NEW YORK –
Surrounded by the densely packed skyscrapers of the Big Apple, Soldiers of the 54th Quartermaster Company have been hard at work across the five boroughs of New York helping the NYC Office of the Chief Medical Examiner (OCME) in the city’s ongoing fight against COVID-19.
The 54th Quartermaster Company has a unique and challenging role in the response. The Soldiers are responsible for the collection and processing of virus-related casualties throughout the city. For a community with a population over 9 million, this is no small task.
Speaking from the busy planning wing of the 377th Theater Sustainment Command Headquarters in Belle Chasse, La., Maj. Valerie Manuel, the Senior Mortuary Affairs Planner for the command who supervises the 54th’s mission, had confidence in the mission’s success.
“They got right in there and started with the process,” she said. “The commander and first sergeant have a really good working relationship with the OCME and the city really appreciates what they’re doing.”

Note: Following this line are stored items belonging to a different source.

(** * oktopus / pyMLE: likelihoods, Fisher information and the L1 loss

    A shallow embedding of [src/pyMLE/core.py] and [src/oktopus/loss.py].

    - Python exceptions are values of [exn]; a computation that may raise
      returns a [result].
    - A numpy value is a 0-d scalar or a 1-d array ([nd]); element-wise
      operators follow numpy's broadcasting rule for these shapes.
    - Double-precision arithmetic is an interface ([Float64], [Libm]) without
      algebraic laws: nothing below uses associativity, commutativity or
      distributivity, none of which binary64 has.  Two instances follow the
      embedding: the kernel's binary64 floats, and symbolic terms.
    - The collaborators that are not part of the repository
      (autograd's [jacobian], scipy's [minimize], [numpy.linalg.inv], the
      contents of an [np.empty] buffer) are the fields of [Providers]. *)

From Stdlib Require Import Floats ZArith.
From stdpp Require Import base list strings.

Prior to the unit’s mission beginning on April 2nd, The Federal Emergency Management Agency coordinated with U.S. Army North, the lead Department of Defense element in the U.S. response, to ensure the Soldiers could help the city as quickly and efficiently as possible. Because the Soldiers are working closely with civilians, the combined response is considered a Defense Support of Civil Authorities (DSCA) mission.
“A lot of it has been proactive, we try to make ourselves available and make sure that the civil authorities understand we are here and able to provide assistance when we see it needed from a logistical standpoint,” said Cpt. Ethan Frazee, the commander of the 54th Quartermaster Company. “Every day we’re learning from working with the civilian authorities, and we’re also learning what we’re capable of internally.”
The 70 Soldiers of the 54th have been working 24 hours a day since their mission began, operating out of what is known as a Disaster Portable Morgue Unit. The facility enables the casualty recovery teams to assist in body collection throughout the city, along with identification and processing of personal effects until the bodies find their final resting place. This prevents an overwhelmed hospital system from having to process the casualties in addition to their already demanding treatment measures.
Despite the extensive training in mortuary affairs the Soldiers receive prior to a mission like this, there are inherently challenging effects to mental well-being while working with cadavers on a daily basis. The U.S. Army Behavioral Health Team for Combat Stress has been working hand-in-hand with the Soldiers from the start to identify any indications of compromised mental health. The unit is also equipped with survey devices that are used before and after each shift to enable behavioral health specialists to monitor behavioral changes.
Of all the measures taken to ensure the Soldiers’ mental well-being, none have been as popular or effective as the therapy and service dogs that come to the casualty collection points to interact with the Soldiers. Juan Serrano, Assistant Vice President of Military and Veteran Liaison Services for Northwell Health, contacted employees from his company via email to see if any were willing to volunteer their time to bring their licensed therapy and service dogs to the Soldiers to help them deal with the stress of the mission. The reply was overwhelming.
“We exceeded our request immediately,” Serrano said. “It was amazing to see that kind of a response.”
The Northwell employees are not alone in their appreciation of the 54th’s mission. There has been a positive response from almost every corner of the city in which they now serve. New Yorkers have donated gift baskets, brought snacks, and routinely thanked the Soldiers when they are out on mission.
“It makes every day easier when you have people so willing to provide support, you don’t have to look for it, it’s just there,” said Frazee. “It’s been tremendous throughout the city with their acknowledgment and recognition for us being here.”
Going forward, the troops will continue to assist the OCME and the City of New York until their services are no longer deemed necessary and the city infrastructure is able to sustain the fight against COVID-19 independently. For now, however, the troops provide a sense of security for the people of the city in a dark and challenging time.
“Their presence gives New York reassurance that we are not fighting alone and that’s the most important takeaway,” Serrano said. “We are not fighting alone.”